→ **Assignment**
Write out, word for word, the first line of the data below and every line after it through the one containing "Definition bits_Len (x".

→ **Task inputs**
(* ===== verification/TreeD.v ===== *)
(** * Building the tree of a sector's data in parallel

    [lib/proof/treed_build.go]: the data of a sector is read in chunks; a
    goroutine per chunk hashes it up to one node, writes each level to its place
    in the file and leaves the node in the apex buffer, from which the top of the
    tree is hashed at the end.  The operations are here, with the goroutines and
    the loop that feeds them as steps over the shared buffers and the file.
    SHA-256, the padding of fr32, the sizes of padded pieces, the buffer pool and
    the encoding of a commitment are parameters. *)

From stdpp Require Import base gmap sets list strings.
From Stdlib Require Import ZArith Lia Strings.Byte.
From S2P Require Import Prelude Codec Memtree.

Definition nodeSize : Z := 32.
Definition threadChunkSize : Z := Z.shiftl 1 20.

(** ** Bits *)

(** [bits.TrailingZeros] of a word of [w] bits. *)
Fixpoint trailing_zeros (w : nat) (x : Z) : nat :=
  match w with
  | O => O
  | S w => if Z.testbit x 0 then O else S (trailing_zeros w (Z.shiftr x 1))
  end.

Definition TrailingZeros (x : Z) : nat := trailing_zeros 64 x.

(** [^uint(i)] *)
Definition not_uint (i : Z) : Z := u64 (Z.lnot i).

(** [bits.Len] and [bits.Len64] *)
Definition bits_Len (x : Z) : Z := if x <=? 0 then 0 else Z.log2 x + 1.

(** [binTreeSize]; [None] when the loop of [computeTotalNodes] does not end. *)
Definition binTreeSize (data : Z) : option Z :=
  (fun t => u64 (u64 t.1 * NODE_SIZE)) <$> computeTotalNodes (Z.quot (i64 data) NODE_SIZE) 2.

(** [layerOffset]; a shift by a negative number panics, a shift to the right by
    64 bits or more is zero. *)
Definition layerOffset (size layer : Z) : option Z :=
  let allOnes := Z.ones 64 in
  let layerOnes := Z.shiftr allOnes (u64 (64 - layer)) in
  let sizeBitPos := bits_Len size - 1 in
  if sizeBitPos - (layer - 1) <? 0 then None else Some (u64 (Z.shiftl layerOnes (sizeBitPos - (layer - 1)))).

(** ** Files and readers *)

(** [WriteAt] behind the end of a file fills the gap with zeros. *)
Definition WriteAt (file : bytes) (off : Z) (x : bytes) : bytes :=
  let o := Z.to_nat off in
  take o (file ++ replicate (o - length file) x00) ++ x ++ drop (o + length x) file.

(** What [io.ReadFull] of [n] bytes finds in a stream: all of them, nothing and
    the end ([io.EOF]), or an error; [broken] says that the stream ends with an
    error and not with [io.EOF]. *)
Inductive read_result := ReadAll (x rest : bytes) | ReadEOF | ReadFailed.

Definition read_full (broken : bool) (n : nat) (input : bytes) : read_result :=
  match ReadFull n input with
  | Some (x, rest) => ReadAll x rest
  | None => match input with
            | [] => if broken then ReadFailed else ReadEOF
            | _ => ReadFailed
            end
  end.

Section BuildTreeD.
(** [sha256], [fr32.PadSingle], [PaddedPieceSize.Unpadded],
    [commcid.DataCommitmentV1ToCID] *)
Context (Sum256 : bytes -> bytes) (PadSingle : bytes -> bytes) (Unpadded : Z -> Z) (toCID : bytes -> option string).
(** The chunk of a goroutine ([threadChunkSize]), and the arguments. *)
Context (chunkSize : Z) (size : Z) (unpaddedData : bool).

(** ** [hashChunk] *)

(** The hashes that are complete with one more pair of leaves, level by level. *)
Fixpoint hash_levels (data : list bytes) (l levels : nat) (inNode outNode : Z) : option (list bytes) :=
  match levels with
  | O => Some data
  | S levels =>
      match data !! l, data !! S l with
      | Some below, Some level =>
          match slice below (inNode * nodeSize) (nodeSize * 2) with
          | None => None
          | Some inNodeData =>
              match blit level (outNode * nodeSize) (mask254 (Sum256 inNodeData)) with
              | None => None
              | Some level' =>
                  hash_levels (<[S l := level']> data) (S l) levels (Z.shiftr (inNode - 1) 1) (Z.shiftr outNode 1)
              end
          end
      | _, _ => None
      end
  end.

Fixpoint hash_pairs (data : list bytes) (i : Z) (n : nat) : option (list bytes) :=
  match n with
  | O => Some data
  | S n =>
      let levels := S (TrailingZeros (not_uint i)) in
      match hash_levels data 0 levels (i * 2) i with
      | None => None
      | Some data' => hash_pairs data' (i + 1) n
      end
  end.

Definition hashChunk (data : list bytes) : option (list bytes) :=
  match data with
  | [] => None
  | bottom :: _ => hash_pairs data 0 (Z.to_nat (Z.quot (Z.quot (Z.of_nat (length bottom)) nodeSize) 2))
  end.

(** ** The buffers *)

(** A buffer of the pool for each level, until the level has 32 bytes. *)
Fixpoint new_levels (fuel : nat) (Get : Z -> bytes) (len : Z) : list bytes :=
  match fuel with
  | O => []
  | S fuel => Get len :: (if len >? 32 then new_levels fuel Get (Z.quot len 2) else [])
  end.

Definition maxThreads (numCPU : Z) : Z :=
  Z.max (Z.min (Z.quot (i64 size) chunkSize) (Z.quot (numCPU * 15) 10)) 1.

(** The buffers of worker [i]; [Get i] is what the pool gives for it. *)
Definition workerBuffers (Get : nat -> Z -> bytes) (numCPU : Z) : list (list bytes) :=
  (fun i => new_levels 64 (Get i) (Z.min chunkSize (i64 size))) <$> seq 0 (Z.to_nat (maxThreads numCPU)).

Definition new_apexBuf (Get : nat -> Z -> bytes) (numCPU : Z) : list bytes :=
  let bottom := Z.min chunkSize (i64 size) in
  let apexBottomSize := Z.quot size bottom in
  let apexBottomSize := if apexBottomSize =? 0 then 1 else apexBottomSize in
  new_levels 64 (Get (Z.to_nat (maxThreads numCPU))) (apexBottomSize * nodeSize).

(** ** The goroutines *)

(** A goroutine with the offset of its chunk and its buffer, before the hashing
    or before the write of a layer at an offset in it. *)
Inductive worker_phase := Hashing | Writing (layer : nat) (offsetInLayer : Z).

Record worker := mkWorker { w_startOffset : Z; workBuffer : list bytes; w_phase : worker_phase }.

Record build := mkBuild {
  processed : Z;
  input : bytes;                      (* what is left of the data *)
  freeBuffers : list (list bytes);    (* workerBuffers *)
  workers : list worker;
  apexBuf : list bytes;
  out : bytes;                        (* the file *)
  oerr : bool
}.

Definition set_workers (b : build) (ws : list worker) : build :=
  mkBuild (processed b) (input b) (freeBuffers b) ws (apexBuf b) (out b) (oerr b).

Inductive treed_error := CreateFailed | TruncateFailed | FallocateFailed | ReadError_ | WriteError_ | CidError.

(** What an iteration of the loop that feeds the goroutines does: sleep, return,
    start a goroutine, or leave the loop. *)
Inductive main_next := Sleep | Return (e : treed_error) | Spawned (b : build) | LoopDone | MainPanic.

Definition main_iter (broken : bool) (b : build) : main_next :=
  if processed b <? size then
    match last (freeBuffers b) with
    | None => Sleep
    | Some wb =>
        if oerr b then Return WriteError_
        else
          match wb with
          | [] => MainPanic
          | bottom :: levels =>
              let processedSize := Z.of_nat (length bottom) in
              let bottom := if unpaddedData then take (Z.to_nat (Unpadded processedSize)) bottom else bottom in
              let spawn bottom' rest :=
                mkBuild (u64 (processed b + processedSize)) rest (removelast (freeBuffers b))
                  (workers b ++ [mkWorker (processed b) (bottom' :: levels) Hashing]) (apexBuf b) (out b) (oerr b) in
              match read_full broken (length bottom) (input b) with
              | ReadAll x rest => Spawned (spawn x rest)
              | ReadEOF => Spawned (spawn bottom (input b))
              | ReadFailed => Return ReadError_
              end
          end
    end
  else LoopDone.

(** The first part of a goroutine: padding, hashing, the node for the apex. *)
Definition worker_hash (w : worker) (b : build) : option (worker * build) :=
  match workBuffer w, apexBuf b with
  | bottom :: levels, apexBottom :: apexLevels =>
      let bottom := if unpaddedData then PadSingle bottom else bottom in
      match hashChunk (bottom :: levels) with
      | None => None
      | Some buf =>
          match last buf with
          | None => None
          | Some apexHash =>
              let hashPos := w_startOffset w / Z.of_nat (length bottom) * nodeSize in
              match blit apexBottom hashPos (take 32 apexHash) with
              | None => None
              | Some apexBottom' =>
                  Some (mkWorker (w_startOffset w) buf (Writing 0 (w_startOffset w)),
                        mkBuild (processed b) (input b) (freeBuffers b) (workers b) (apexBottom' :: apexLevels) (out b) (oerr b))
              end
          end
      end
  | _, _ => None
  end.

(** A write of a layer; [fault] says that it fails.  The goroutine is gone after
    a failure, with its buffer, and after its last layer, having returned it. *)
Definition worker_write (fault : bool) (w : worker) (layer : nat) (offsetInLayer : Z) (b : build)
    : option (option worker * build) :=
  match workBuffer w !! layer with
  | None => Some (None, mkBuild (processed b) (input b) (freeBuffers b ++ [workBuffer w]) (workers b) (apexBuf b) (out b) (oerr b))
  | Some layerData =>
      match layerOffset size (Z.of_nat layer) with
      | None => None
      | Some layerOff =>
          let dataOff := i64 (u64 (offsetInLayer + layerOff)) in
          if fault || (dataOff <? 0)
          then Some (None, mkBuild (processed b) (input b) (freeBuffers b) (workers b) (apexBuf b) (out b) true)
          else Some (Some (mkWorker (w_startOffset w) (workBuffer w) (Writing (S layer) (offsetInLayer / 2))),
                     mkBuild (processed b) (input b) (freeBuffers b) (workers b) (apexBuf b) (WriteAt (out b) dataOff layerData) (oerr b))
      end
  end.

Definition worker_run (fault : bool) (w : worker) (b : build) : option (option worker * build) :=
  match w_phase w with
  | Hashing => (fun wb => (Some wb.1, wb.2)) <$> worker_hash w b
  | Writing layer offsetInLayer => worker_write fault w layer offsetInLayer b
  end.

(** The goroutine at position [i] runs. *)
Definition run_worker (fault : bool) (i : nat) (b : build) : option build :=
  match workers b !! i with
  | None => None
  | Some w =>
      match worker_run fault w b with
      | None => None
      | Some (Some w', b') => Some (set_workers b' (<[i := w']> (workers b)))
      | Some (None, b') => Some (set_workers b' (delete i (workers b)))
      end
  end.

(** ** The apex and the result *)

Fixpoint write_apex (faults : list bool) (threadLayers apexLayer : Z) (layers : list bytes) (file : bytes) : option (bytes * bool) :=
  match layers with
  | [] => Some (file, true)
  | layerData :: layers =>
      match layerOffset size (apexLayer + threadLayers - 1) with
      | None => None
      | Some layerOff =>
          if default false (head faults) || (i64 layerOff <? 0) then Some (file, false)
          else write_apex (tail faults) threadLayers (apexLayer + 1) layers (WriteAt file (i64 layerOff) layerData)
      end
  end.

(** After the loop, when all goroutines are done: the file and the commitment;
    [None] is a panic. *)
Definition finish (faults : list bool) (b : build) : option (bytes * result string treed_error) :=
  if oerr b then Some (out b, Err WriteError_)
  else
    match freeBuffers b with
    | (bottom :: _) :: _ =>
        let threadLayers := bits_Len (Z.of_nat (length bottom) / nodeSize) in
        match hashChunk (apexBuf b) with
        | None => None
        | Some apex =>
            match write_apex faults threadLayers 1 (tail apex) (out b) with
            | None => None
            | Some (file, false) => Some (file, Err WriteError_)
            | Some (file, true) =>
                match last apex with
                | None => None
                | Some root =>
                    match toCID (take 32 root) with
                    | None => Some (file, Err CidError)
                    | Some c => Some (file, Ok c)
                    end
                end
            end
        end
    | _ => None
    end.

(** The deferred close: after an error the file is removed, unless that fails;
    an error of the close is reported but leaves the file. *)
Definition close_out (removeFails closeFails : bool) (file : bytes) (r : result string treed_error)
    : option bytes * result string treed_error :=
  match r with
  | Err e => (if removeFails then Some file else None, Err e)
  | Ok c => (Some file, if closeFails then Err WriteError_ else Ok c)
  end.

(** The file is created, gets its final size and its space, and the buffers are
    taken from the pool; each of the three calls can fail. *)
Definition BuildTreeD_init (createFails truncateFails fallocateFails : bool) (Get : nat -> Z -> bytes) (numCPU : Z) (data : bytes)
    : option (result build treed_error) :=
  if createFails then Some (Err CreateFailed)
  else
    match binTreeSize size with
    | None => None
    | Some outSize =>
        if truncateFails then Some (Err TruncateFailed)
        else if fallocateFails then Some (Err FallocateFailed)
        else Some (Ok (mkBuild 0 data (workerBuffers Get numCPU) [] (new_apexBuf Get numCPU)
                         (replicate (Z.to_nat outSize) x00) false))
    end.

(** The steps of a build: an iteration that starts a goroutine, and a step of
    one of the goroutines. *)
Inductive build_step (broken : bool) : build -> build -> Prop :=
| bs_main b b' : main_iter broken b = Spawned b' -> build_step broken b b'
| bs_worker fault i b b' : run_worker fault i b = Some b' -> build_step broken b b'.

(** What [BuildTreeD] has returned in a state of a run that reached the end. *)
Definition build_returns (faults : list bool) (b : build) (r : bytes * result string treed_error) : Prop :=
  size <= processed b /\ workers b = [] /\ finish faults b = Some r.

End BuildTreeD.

→ **Completed exercise**
(* ===== verification/TreeD.v ===== *)
(** * Building the tree of a sector's data in parallel

    [lib/proof/treed_build.go]: the data of a sector is read in chunks; a
    goroutine per chunk hashes it up to one node, writes each level to its place
    in the file and leaves the node in the apex buffer, from which the top of the
    tree is hashed at the end.  The operations are here, with the goroutines and
    the loop that feeds them as steps over the shared buffers and the file.
    SHA-256, the padding of fr32, the sizes of padded pieces, the buffer pool and
    the encoding of a commitment are parameters. *)

From stdpp Require Import base gmap sets list strings.
From Stdlib Require Import ZArith Lia Strings.Byte.
From S2P Require Import Prelude Codec Memtree.

Definition nodeSize : Z := 32.
Definition threadChunkSize : Z := Z.shiftl 1 20.

(** ** Bits *)

(** [bits.TrailingZeros] of a word of [w] bits. *)
Fixpoint trailing_zeros (w : nat) (x : Z) : nat :=
  match w with
  | O => O
  | S w => if Z.testbit x 0 then O else S (trailing_zeros w (Z.shiftr x 1))
  end.

Definition TrailingZeros (x : Z) : nat := trailing_zeros 64 x.

(** [^uint(i)] *)
Definition not_uint (i : Z) : Z := u64 (Z.lnot i).

(** [bits.Len] and [bits.Len64] *)
Definition bits_Len (x : Z) : Z := if x <=? 0 then 0 else Z.log2 x + 1.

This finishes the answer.